This returns the dimensions of the final perspective-corrected projection (which is as wide as the top edge is long and which is as high as the greater of the left-hand edge's length and the right-hand edge's length) as well as an `IEnumerable`

of the start and end points for each slice that we'll be taking.

The dimensions are going to allow us to create a bitmap that we'll paste the slices into when we're ready - but, before that, we need to determine pixel values for every point on every vertical slice. As the horizontal distance across the top edge is 691px and the vertical distance is 125px but its actual length is 702px, each time we move one along in that 702px loop the starting point for the vertical slice will move (691 / 702) = 0.98px across and (125 / 702) = 0.18px up. So almost all of these vertical slices are going to have start and end points that are not whole pixel values - and the same applies to each point *on* that vertical slice. This means that we're going to have to take average colour values for when we're dealing with fractional pixel locations.

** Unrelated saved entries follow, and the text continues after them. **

(** No lockdown, and no call that fails or loses data. *)
Definition smooth (env : Env) : Prop :=
  en_armed env = false /\ en_opens env = true /\ en_writes env = true /\ en_flushed env = None /\
  en_reopens env = true /\ en_reads env = true /\ en_renames env = true.

Lemma take_drop_len n (rest : bytes) :
  len (take n rest) + len (drop n rest) = len rest.
Proof. rewrite <- len_app. by rewrite take_drop. Qed.

Section Reception.
Context (sha : bytes -> option bytes).

(** A receiver in the middle of a transfer. *)
Definition halfway (env : Env) (m : FileDistStartMessage) (data : bytes) (r : Receiver) : Prop :=
  rv_session r = session_of env m data /\ rv_files r !! part_of (target_of env m) = Some data.

Lemma start_arrives env m r :
  wf_start m -> smooth env ->
  halfway env m [] (perform sha r (Command CT_file_dist_start (encode_file_dist_start m) env)).
Proof using Type.
  intros Hm (Ha & Ho & _). pose proof (decode_encode (A := FileDistStartMessage) m Hm) as Hd.
  destruct Hm as (_ & [_ Hz] & _ & Hn). cbn [perform handle_file_command]. unfold file_start.
  change (decode_file_dist_start (encode_file_dist_start m) = Some m) in Hd.
  rewrite Hd, Ha, Hn, staging_path_spec, Hn, Ho. cbn [negb].
  destruct (Z.gtb_spec (fs_file_size m) kMaxFileSize); [lia|].
  split; [done|]. cbn. by rewrite lookup_insert_eq.
Qed.

Lemma chunk_arrives env e m data chunk r :
  wf_start m -> smooth e -> halfway env m data r ->
  1 <= len chunk <= kMaxChunkSize -> len data + len chunk <= fs_file_size m ->
  halfway env m (data ++ chunk) (perform sha r
    (Command CT_file_dist_chunk (encode_file_dist_chunk (mkChunk (fs_session_id m) (len data) chunk)) e)).
Proof using Type.
  intros (Hs & [_ Hz] & _) (Ha & _ & Hw & _) [Hses Hp] Hc Hl. unfold kMaxFileSize in Hz.
  pose proof (len_nonneg data).
  assert (wf_chunk (mkChunk (fs_session_id m) (len data) chunk)) as Hwf by (split_and!; cbn; ulia).
  pose proof (decode_encode (A := FileDistChunkMessage) _ Hwf) as Hd.
  change (decode_file_dist_chunk (encode_file_dist_chunk (mkChunk (fs_session_id m) (len data) chunk)) =
    Some (mkChunk (fs_session_id m) (len data) chunk)) in Hd.
  cbn [perform handle_file_command]. unfold file_chunk, other_session. rewrite Hd, Hses, Ha, Hw.
  cbn [session_of rs_active rs_session_id rs_bytes_received rs_total_size rs_part_path
    fc_session_id fc_offset fc_data negb orb].
  rewrite !Z.eqb_refl. cbn [negb orb]. rewrite andb_false_r. unfold wrap64. rewrite Z.mod_small by lia.
  destruct (Z.gtb_spec (len data + len chunk) (fs_file_size m)); [lia|].
  split; cbn; [unfold session_of; by rewrite len_app|]. by rewrite lookup_insert_eq, Hp.
Qed.

(** All the chunks of the rest of a file. *)
Lemma chunks_arrive env m fuel : forall data rest r envs,
  wf_start m -> halfway env m data r -> (length rest <= fuel)%nat ->
  len data + len rest <= fs_file_size m -> Forall smooth envs ->
  let payloads := chunk_payloads fuel (fs_session_id m) (len data) rest in
  length envs = length payloads ->
  halfway env m (data ++ rest) (run sha r (arriving (map (pair CT_file_dist_chunk) payloads) envs)).
Proof using Type.
  induction fuel as [|fuel IH]; intros data rest r envs Hm Hr Hf Hl He payloads Hn.
  { destruct rest; [|cbn in Hf; lia]. rewrite app_nil_r. by destruct envs. }
  subst payloads. cbn [chunk_payloads] in *. case_bool_decide as Hrest.
  { subst rest. rewrite app_nil_r. by destruct envs. }
  destruct envs as [|e envs]; [done|]. apply Forall_cons in He as [He Hes]. cbn in Hn.
  set (n := Z.to_nat kMaxChunkSize) in *. pose proof (take_drop_len n rest) as Hsum.
  pose proof (len_nonneg (drop n rest)).
  assert (1 <= len (take n rest) <= kMaxChunkSize) as Hc.
  { unfold len. rewrite length_take. destruct rest; [done|]. cbn [length]. subst n.
    unfold kMaxChunkSize in *. lia. }
  rewrite <- (take_drop n rest) at 1. rewrite app_assoc.
  cbn [map arriving zip_with run foldl fst snd]. rewrite <- len_app in Hn |- *.
  refine (IH _ _ _ _ Hm (chunk_arrives env e m data _ r Hm He Hr Hc ltac:(lia)) _ _ Hes _).
  - rewrite length_drop. subst n. unfold kMaxChunkSize in *. destruct rest; [done|]. cbn [length] in *. lia.
  - rewrite len_app. lia.
  - by injection Hn.
Qed.

Lemma read_back_all content : read_back (len content) content = content.
Proof using Type.
  unfold read_back, len. rewrite Nat2Z.id, take_ge, Nat.sub_diag by lia. cbn. by rewrite app_nil_r.
Qed.

Lemma finish_arrives env e m data r :
  u64 (fs_session_id m) -> smooth e -> halfway env m data r -> len data = fs_file_size m ->
  Pairing.sha256 sha data = Some (fs_sha256 m) ->
  let r' := perform sha r
    (Command CT_file_dist_finish (encode_file_dist_finish (mkFinish (fs_session_id m))) e) in
  rv_session r' = no_session /\ rv_files r' !! target_of env m = Some data /\
  Queued CT_file_dist_status
    (encode_file_dist_status (mkStatus (fs_session_id m) (len data) completed)) ∈ rv_effects r'.
Proof using Type.
  intros Hs (Ha & _ & _ & Hfl & Hro & Hrd & Hrn) [Hses Hp] Hl Hsha.
  pose proof (decode_encode (A := FileDistFinishMessage) (mkFinish (fs_session_id m)) Hs) as Hd.
  change (decode_file_dist_finish (encode_file_dist_finish (mkFinish (fs_session_id m))) =
    Some (mkFinish (fs_session_id m))) in Hd.
  cbn [perform handle_file_command]. unfold file_finish, other_session, flush_close.
  rewrite Hd, Hses, Ha, Hfl. cbn [session_of rs_active rs_session_id ff_session_id rs_bytes_received
    rs_total_size negb orb]. rewrite Z.eqb_refl, Hl, Z.eqb_refl. cbn [negb].
  unfold verify_and_commit. rewrite Hro, Hrd, Hses. cbn [negb]. rewrite andb_false_r.
  cbn [session_of rs_total_size rs_part_path rs_expected_sha256 rs_target_path rs_session_id].
  rewrite Hp. cbn [default]. unfold id. rewrite <- Hl, read_back_all, Hsha.
  rewrite (proj2 (Auth.constant_time_equal_spec _ _) eq_refl), Hrn. cbn [negb].
  split_and!; [done|cbn; by rewrite lookup_insert_eq|].
  cbn. rewrite !elem_of_app, !list_elem_of_singleton. tauto.
Qed.

(** A whole transfer, to a client in any state. *)
Lemma transfer_arrives id digest filename buffer r env envs :
  wf_start (mkStart id (len buffer) digest filename) ->
  Pairing.sha256 sha buffer = Some digest -> Forall smooth (env :: envs) ->
  length (env :: envs) = length (transfer id digest filename buffer) ->
  let r' := run sha r (arriving (transfer id digest filename buffer) (env :: envs)) in
  rv_session r' = no_session /\
  rv_files r' !! (en_staging_directory env ++ [filename]) = Some buffer /\
  Queued CT_file_dist_status (encode_file_dist_status (mkStatus id (len buffer) completed)) ∈
    rv_effects r'.
Proof using Type.
  set (m := mkStart id (len buffer) digest filename). intros Hm Hsha [He Hes]%Forall_cons Hn.
  cbn in Hn. injection Hn as Hn. unfold rest_of_transfer in Hn. rewrite length_app, length_map in Hn.
  set (payloads := chunk_payloads _ _ _ _) in Hn. cbn in Hn.
  destruct (nil_or_length_pos envs) as [->|_]; [cbn in Hn; lia|].
  rewrite <- (take_drop (length payloads) envs) in Hes |- *.
  apply Forall_app in Hes as [Hes Hlast].
  assert (length (drop (length payloads) envs) = 1%nat) as Hd by (rewrite length_drop; lia).
  destruct (drop (length payloads) envs) as [|last [|]]; [done| |done].
  apply Forall_cons in Hlast as [Hlast _].
  assert (length (take (length payloads) envs) = length payloads) as Ht by (rewrite length_take; lia).
  unfold arriving, transfer, rest_of_transfer. cbn [zip_with run foldl fst snd]. fold payloads.
  rewrite zip_with_app by (by rewrite length_map). rewrite foldl_app. cbn [zip_with foldl fst snd].
  apply (finish_arrives env last m buffer); [apply Hm|done| |done|done].
  refine (chunks_arrive env m (length buffer) [] buffer _ _ Hm _ _ _ Hes _);
    [by apply start_arrives|done|change (0 + len buffer <= len buffer); lia|done].
Qed.
End Reception.

(** ** From the teacher's machine *)

Section Distribution.
Context {K : Type} {GCM : AesGcm}.
Context (hmac : bytes -> bytes -> option bytes) (sha : bytes -> option bytes) (dev : bool).
Context (Hsized : forall m d, sha m = Some d -> length d = 32%nat).

(** A size is not negative, and a file that can be read is read whole. *)
Definition readable (file : TeacherFile) : Prop :=
  forall size, tf_size file = Some size ->
    0 <= size /\ forall content, tf_content file = Some content -> len content = size.

Lemma read_size file size buffer :
  readable file -> tf_size file = Some size ->
  (if size >? 0 then tf_content file else Some []) = Some buffer ->
  len buffer = size /\ (tf_content file = Some buffer \/ size = 0 /\ buffer = []).
Proof using Type.
  intros Hread Esize Eb. destruct (Hread size Esize) as [H0 Hcontent]. destruct (Z.gtb_spec size 0).
  - split; [by apply Hcontent|by left].
  - injection Eb as <-. rewrite len_nil. split; [lia|right; split; [lia|done]].
Qed.

(** Commands that were all sent, one after the other. *)
Fixpoint all_sent (env : RemoteEnv K) (index : nat) (xs : ExamServer) (client_id : Z)
    (commands : list (CommandType * bytes)) (xs' : ExamServer) : Prop :=
  match commands with
  | [] => xs' = xs
  | (type, payload) :: commands => exists xs1,
      send hmac dev (re_commands env index) xs client_id type payload = (Ok tt, xs1) /\
      all_sent env (S index) xs1 client_id commands xs'
  end.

For example, if we're at the point (1309.5, 381.5) and the colours at (1309, 381), (1310, 381), (1309, 382), (1310, 382) are all white then the averaging is really easy - the "averaged" colour is white! If we're at the point (1446.5, 431.5) and the colours at (1446, 431), (1447, 431), (1446, 432), (1447, 432) are #BCA6A9, #B1989C, #BCA6A9, #B1989C then it's also not too complicated - because (1446.5, 431.5) is at the precise midpoint between all four points then we can take a really simple average by adding all four R values together, all four G values together, all four B values together and diving them by 4 to get a combined result. It gets a little more complicated where it's not 0.5 of a pixel and it's slightly more to the left or to the right and/or to the top or to the bottom - eg. (1446.1, 431.9) would get more of its averaged colour from the pixels on the left than on the right (as 1446.1 is only just past 1446) while it would get more of its averaged colour from the pixels on the bottom than the top (as 431.9 is practically ay 432). On the other hand, on the rare occasion where it *is* a precise location (with no fractional pixel values), such as (1826, 258), then it's the absolute simplest case because no averaging is required!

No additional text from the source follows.